Em 1989 surge o projecto de inventariação das Áreas com Interesse para a Conservação das Aves na Europa (IBA), que embora sem carácter de imposição legal servia para se proceder à comparação do valor natural de diferentes áreas com base no seu património ornitológico.

Em 1992 é estabelecida a Directiva sobre Conservação dos Habitats Naturais e Semi-Naturais e da fauna e da Flora Selvagens, articulando as disposições contidas anteriormente nas Convenções de Ramsar, Bona e Berna, como forma de garantir a biodiversidade na Comunidade Europeia. Esta Directiva pretendeu estabelecer uma rede europeia de áreas protegidas ligadas entre si por corredores ecológicos – Rede Natura 2000. 


Qual o futuro das Zonas Húmidas? 

O relato que se acabou de fazer sobre as políticas internacionais para conservar as Zonas Húmidas e seus valores patrimoniais poderá indicar à partida ter havido uma grande amálgama de estratégias em todo o processo.
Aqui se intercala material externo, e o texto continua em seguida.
(** * Personalised problem annotation and weak-field recommendation

    A shallow embedding of [problem/views/oj.py]: the two
    [_add_problem_status] helpers that attach a user's progress to problem
    listings, [get_user_solved_problems], and the [get] handler of
    [AIRecommendProblemAPI].

    Python dictionaries whose iteration order is observable (the
    [field_score] mapping) are insertion-ordered association lists; the
    progress dictionaries, which are only ever probed with [.get], are
    [gmap]s keyed by strings.  Exceptions are an explicit [result] type, and
    the in-place updates of the [field_score] dictionary are threaded through
    a small state-and-exception monad. *)

From stdpp Require Import base option list gmap strings pretty.
From Stdlib Require Import ZArith Lia.

Local Open Scope Z_scope.

(** ** Python-level plumbing *)

(** The exception classes that the modelled code can raise. *)
Inductive exn : Type :=
| DoesNotExist
| KeyError (key : string)
| ValueError.

Inductive result (A : Type) : Type :=
| Ok (a : A)
| Raise (e : exn).
Arguments Ok {A} a.
Arguments Raise {A} e.

#[global] Instance result_ret : MRet result := λ A a, Ok a.
#[global] Instance result_bind : MBind result := λ A B f r,
  match r with
  | Ok a => f a
  | Raise e => Raise e
  end.

(** [str(n)] on a Python integer. *)
Definition str (n : Z) : string := pretty n.

(** Insertion-ordered dictionaries with string keys. *)
Module Dict.
Abbreviation t V := (list (string * V)).

Section Dict.
Context {V : Type}.

Definition keys (d : t V) : list string := d.*1.

(** [d.get(k)] *)
Fixpoint get (d : t V) (k : string) : option V :=
  match d with
  | [] => None
  | (k', v) :: d' => if decide (k' = k) then Some v else get d' k
  end.

(** [d[k]] *)
Definition item (d : t V) (k : string) : result V :=
  match get d k with
  | Some v => Ok v
  | None => Raise (KeyError k)
  end.

(** [d[k] = v]: an existing key keeps its position, a new key goes last. *)
Fixpoint set (d : t V) (k : string) (v : V) : t V :=
  match d with
  | [] => [(k, v)]
  | (k', v') :: d' =>
      if decide (k' = k) then (k', v) :: d' else (k', v') :: set d' k v
  end.

End Dict.
End Dict.

(** ** Data model *)

(** [ProblemRuleType] and [ContestRuleType] carry the same two constants. *)
Inductive RuleType : Type := ACM | OI.

#[global] Instance RuleType_eq_dec : EqDecision RuleType.
Proof. solve_decision. Defined.

(** One entry of a progress dictionary, [{"_id": ..., "status": ...}];
    [None] stands for a key that the entry does not have. *)
Record ProgressRecord : Type := {
  rec__id : option string;
  rec_status : option Z
}.

(** The empty dictionary [{}] used as the default of the inner [.get]. *)
Definition no_record : ProgressRecord :=
  {| rec__id := None; rec_status := None |}.

(** [profile.acm_problems_status] and [profile.oi_problems_status]: each may
    or may not have the keys ["problems"] and ["contest_problems"]. *)
Record ProblemsStatus : Type := {
  problems : option (gmap string ProgressRecord);
  contest_problems : option (gmap string ProgressRecord)
}.

Record UserProfile : Type := {
  acm_problems_status : ProblemsStatus;
  oi_problems_status : ProblemsStatus;
  field_score : Dict.t Z
}.

(** [request.user]; [userprofile] is read only behind [is_authenticated]. *)
Record User : Type := {
  is_authenticated : bool;
  userprofile : UserProfile
}.

(** A serialized problem as the annotators see it. *)
Module ProblemData.
Record t : Type := {
  id : Z;
  rule_type : RuleType;
  my_status : option Z
}.

(** [problem["my_status"] = s] *)
Definition set_my_status (problem : t) (s : option Z) : t :=
  {| id := id problem; rule_type := rule_type problem; my_status := s |}.
End ProblemData.

(** What [_add_problem_status] of [ProblemAPI] receives: the serialized
    problem itself, or the paginated dictionary with its ["results"]. *)
Inductive QuerysetValues : Type :=
| Single (problem : ProblemData.t)
| Page (results : list ProblemData.t) (total : Z).

(** [m.get(str(problem["id"]), {}).get("status")] *)
Definition status_of (m : gmap string ProgressRecord) (problem : ProblemData.t)
  : option Z :=
  rec_status (default no_record (m !! str (ProblemData.id problem))).

(** A row of the [Problem] table. *)
Module Problem.
Record t : Type := {
  id : Z;
  _id : string;
  field : string;
  visible : bool;
  contest_id : option Z
}.
End Problem.

(** The two tables the views query. *)
Record Database : Type := {
  UserProfile_objects : gmap Z UserProfile;
  Problem_objects : list Problem.t
}.

(** [UserProfile.objects.get(user=user)] *)
Definition UserProfile_objects_get (db : Database) (user : Z)
  : result UserProfile :=
  match UserProfile_objects db !! user with
  | Some profile => Ok profile
  | None => Raise DoesNotExist
  end.

(** ** StatusAnnotator *)

Module ProblemAPI.

(** The body of the [for] loop: the global namespace of the problem's own
    rule type is probed. *)
Definition annotate
    (acm_problems_status oi_problems_status : gmap string ProgressRecord)
    (problem : ProblemData.t) : ProblemData.t :=
  if decide (ProblemData.rule_type problem = ACM)
  then ProblemData.set_my_status problem
         (status_of acm_problems_status problem)
  else ProblemData.set_my_status problem
         (status_of oi_problems_status problem).

(** [results = queryset_values.get("results")], then [results] itself or the
    one-element list [[queryset_values, ]]. *)
Definition problems_of (queryset_values : QuerysetValues)
  : list ProblemData.t :=
  match queryset_values with
  | Page results _ => results
  | Single problem => [problem]
  end.

(** The loop assigns into the dictionaries of [problems], which are the very
    objects held by [queryset_values]; this puts them back. *)
Definition with_problems (queryset_values : QuerysetValues)
    (problems : list ProblemData.t) : QuerysetValues :=
  match queryset_values, problems with
  | Page _ total, _ => Page problems total
  | Single _, [problem] => Single problem
  | Single problem, _ => Single problem
  end.

Definition _add_problem_status (user : User)
    (queryset_values : QuerysetValues) : QuerysetValues :=
  if is_authenticated user then
    let profile := userprofile user in
    let acm_problems_status :=
      default ∅ (problems (acm_problems_status profile)) in
    let oi_problems_status :=
      default ∅ (problems (oi_problems_status profile)) in
    let problems := problems_of queryset_values in
    with_problems queryset_values
      (annotate acm_problems_status oi_problems_status <$> problems)
  else queryset_values.

End ProblemAPI.

Module ContestProblemAPI.

(** [self.contest.rule_type] is the first argument; here [queryset_values]
    is always a plain list. *)
Definition _add_problem_status (contest_rule_type : RuleType) (user : User)
    (queryset_values : list ProblemData.t) : list ProblemData.t :=
  if is_authenticated user then
    let profile := userprofile user in
    let problems_status :=
      if decide (contest_rule_type = ACM)
      then default ∅ (contest_problems (acm_problems_status profile))
      else default ∅ (contest_problems (oi_problems_status profile)) in
    (λ problem,
       ProblemData.set_my_status problem (status_of problems_status problem))
      <$> queryset_values
  else queryset_values.

End ContestProblemAPI.

(** ** WeakFieldRecommender *)

(** The list comprehension of [get_user_solved_problems]: the condition
    reads [v['status']], the element reads [v['_id']]. *)
Fixpoint accepted_ids (ACCEPTED : Z) (items : list (string * ProgressRecord))
  : result (list string) :=
  match items with
  | [] => Ok []
  | (_, v) :: rest =>
      status ← from_option Ok (Raise (KeyError "status")) (rec_status v);
      if decide (status = ACCEPTED) then
        _id ← from_option Ok (Raise (KeyError "_id")) (rec__id v);
        ids ← accepted_ids ACCEPTED rest;
        Ok (_id :: ids)
      else accepted_ids ACCEPTED rest
  end.

(** [ACCEPTED] is [JudgeStatus.ACCEPTED]. *)
Definition get_user_solved_problems (ACCEPTED : Z) (db : Database) (user : Z)
  : result (list string) :=
  profile ← UserProfile_objects_get db user;
  let solved_problems := default ∅ (problems (acm_problems_status profile)) in
  accepted_ids ACCEPTED (map_to_list solved_problems).

(** [random.sample(population, k)], the pool variant of the library: [k]
    draws, each below the number of entries still live, the drawn slot being
    refilled with the last live entry.  The generator is a tape of naturals,
    one per draw. *)
Module random.
Section random.
Context {A : Type}.

Definition randbelow (n : nat) (tape : list nat) : nat * list nat :=
  match tape with
  | [] => (0%nat, [])
  | r :: tape' => (r `mod` n, tape')%nat
  end.

(** [todo] draws remain and the first [live] slots of [pool] are live. *)
Fixpoint draw (pool : list A) (live todo : nat) (tape : list nat) : list A :=
  match todo with
  | O => []
  | S todo' =>
      let '(j, tape') := randbelow live tape in
      match pool !! j, pool !! (live - 1)%nat with
      | Some x, Some y => x :: draw (<[j:=y]> pool) (live - 1) todo' tape'
      | _, _ => []
      end
  end.

Definition sample (population : list A) (k : nat) (tape : list nat)
  : result (list A) :=
  let n := length population in
  if decide (k ≤ n)%nat then Ok (draw population n k tape)
  else Raise ValueError.

End random.
End random.

(** What [weak_field] can hold: the integer [0] it starts with, or a key of
    [field_score]. *)
Inductive FieldRef : Type :=
| IntField (n : Z)
| KeyField (k : string).

(** Modelled from the spec: the [field] column of [Problem] is declared in
    [problem/models.py], which is not among the sources at hand.  Field
    identifiers are the strings that key [field_score], and the lookup
    [field=weak_field] converts the integer of the initial candidate to that
    representation. *)
Definition field_id (weak_field : FieldRef) : string :=
  match weak_field with
  | IntField n => str n
  | KeyField k => k
  end.

(** The body of [get] runs against the [field_score] dictionary of the
    profile object it has loaded: a state-and-exception monad over that
    dictionary. *)
Definition M (A : Type) : Type := Dict.t Z → result A * Dict.t Z.

#[global] Instance M_ret : MRet M := λ A a fs, (Ok a, fs).
#[global] Instance M_bind : MBind M := λ A B f m fs,
  match m fs with
  | (Ok a, fs') => f a fs'
  | (Raise e, fs') => (Raise e, fs')
  end.
Lemma preserves_try_catch A (body : M Page Snap A) (handler : string -> M Page Snap A) :
  preserves P body -> (forall e, preserves P (handler e)) ->
  preserves P (try_catch body handler).
Proof.
  intros Hb Hh env w H. unfold try_catch.
  specialize (Hb env w H). destruct (body env w) as [[a|e] w']; cbn in *.
  - exact Hb.
  - apply Hh. exact Hb.
Qed.

Lemma preserves_finally A (body : M Page Snap A) (fin : M Page Snap unit) :
  preserves P body -> preserves P fin -> preserves P (finally body fin).
Proof.
  intros Hb Hf env w H. unfold finally.
  specialize (Hb env w H). destruct (body env w) as [o w']; cbn in *.
  specialize (Hf env w' Hb). destruct (fin env w') as [[[]|e] w'']; exact Hf.
Qed.

End Preservation.

Create Rewrite HintDb logs.
#[local] Hint Rewrite requests_app toasts_app snapshots_app issued_while_loading_app
  requests_deliveries toasts_deliveries issued_while_loading_deliveries
  snapshots_deliveries : logs.

(** ** The store *)

Section StoreFacts.
Import Store.

Lemma setState_replaced (p : StatePatch) (st : Store.t) :
  replaced st (fst (setState p st)).
Proof.
  unfold replaced, heap, address; cbn. split.
  - now rewrite length_app, Nat.add_comm.
  - intros a Ha. apply nth_error_app1. exact Ha.
Qed.

Lemma setState_notified (p : StatePatch) (st : Store.t) :
  notified (fst (setState p st)) (snd (setState p st)) /\
  listeners (fst (setState p st)) = listeners st.
Proof. split; reflexivity. Qed.
(** * FinanzQuest: the privileged stored procedures of [dbinit/admin.sql]

    A shallow embedding of the role gate, the role API, the budget and
    reward mutations and the overview queries of [src/dbinit/admin.sql].
    Tables are lists of rows, a statement is a function on the database
    state that either raises an SQL error (the enclosing transaction aborts
    and nothing is written) or returns the new state.  The caller identity
    that the SQL reads from the session ([current_user], [auth.uid()]) is
    an explicit argument. *)

From stdpp Require Import base decidable option list numbers strings sorting gmap.
From Stdlib Require Import QArith Qcanon.

Open Scope Z_scope.

(** ** Column types *)

(** [UUID]: an opaque identifier compared for equality and ordered. *)
Abbreviation uuid := N (only parsing).
(** [TIMESTAMPTZ]: microseconds since the epoch. *)
Abbreviation timestamptz := Z (only parsing).

(** [CREATE TYPE users.special_role AS ENUM ('admin', 'teacher')] *)
Inductive special_role := admin | teacher.

#[global] Instance special_role_eq_dec : EqDecision special_role.
Proof. solve_decision. Defined.

(** ** Tables *)

(** [users.special_roles], primary key [(user_id, user_role)]. *)
Record special_roles_row := {
  sr_user_id : uuid;
  user_role : special_role;
  granted_at : timestamptz;
}.

(** [auth.users] belongs to the authentication service; these are the
    columns [admin.sql] reads or writes.  [raw_user_meta_data] is a JSON
    object, here with text values. *)
Record auth_users_row := {
  au_id : uuid;
  email : string;
  au_created_at : timestamptz;
  raw_user_meta_data : gmap string string;
  banned_until : option timestamptz;
  is_super_admin : bool;
}.

(** [depots.depots]: [id], [cash], [cash_start] and the member array
    [users] are the columns [admin.sql] uses. *)
Record depots_row := {
  d_id : Z;
  cash : Z;
  cash_start : Z;
  d_users : list uuid;
}.

(** [depots.positions]: [admin.sql] uses [id] and [depot_id]. *)
Record positions_row := {
  p_id : Z;
  p_depot_id : Z;
}.

(** Modelled from the spec: the column layout of [depots.transactions] is
    not part of [admin.sql], which only uses [id] and [depot_id]; the
    [cash_delta] of a ledger entry follows the spec's Transaction entity. *)
Record transactions_row := {
  t_id : Z;
  t_depot_id : Z;
  cash_delta : Z;
}.

(** Modelled from the spec: the savings-plan frequencies of the
    normalization table. *)
Inductive frequency := weekly | biweekly | monthly | quarterly | yearly.

(** [depots.savings_plans]: [admin.sql] uses [depot_id], [worth] and
    [period]; the table is declared elsewhere, its columns are taken as
    [NOT NULL] and [worth] as an exact number. *)
Record savings_plans_row := {
  sp_id : Z;
  sp_depot_id : Z;
  worth : Qc;
  period : frequency;
}.

(** [depots.savings_plans_budget], primary key [depot_id]. *)
Record savings_plans_budget_row := {
  b_depot_id : Z;
  budget : Z;
  last_changed : timestamptz;
}.

#[global] Instance special_roles_row_eq_dec : EqDecision special_roles_row.
Proof. solve_decision. Defined.
#[global] Instance auth_users_row_eq_dec : EqDecision auth_users_row.
Proof. solve_decision. Defined.
#[global] Instance depots_row_eq_dec : EqDecision depots_row.
Proof. solve_decision. Defined.
#[global] Instance positions_row_eq_dec : EqDecision positions_row.
Proof. solve_decision. Defined.
#[global] Instance transactions_row_eq_dec : EqDecision transactions_row.
Proof. solve_decision. Defined.
#[global] Instance savings_plans_budget_row_eq_dec :
  EqDecision savings_plans_budget_row.
Proof. solve_decision. Defined.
Parece, de facto, existir uma falta de lógica na existência de diferentes redes de áreas protegidas, paralelas e independentes.

É fundamental que os diferentes instrumentos de gestão de espécies e habitats se encontrem harmonizados entre si e que as resoluções e Directivas europeias encontrem uma maior eficiência por uma articulação com os estados não europeus mas cujos territórios se encontram nas rotas de migração das populações de aves selvagens. Sem atitudes de cooperação internacional todas as medidas implementadas em território europeu serão infrutíferas.

O ritmo muito rápido a que se dá a degradação das Zonas Húmidas em todo o mundo (o território ocupado actualmente por zonas húmidas equivale a cerca de 2% da superfície terrestre) coloca a conservação e recuperação das mesmas como tarefa prioritária nas políticas de conservação da natureza. Terá que haver a consciência de que a utilização de qualquer Zona Húmida não poderá ter outros fins que não aqueles que passam estritamente pelas suas funções naturais.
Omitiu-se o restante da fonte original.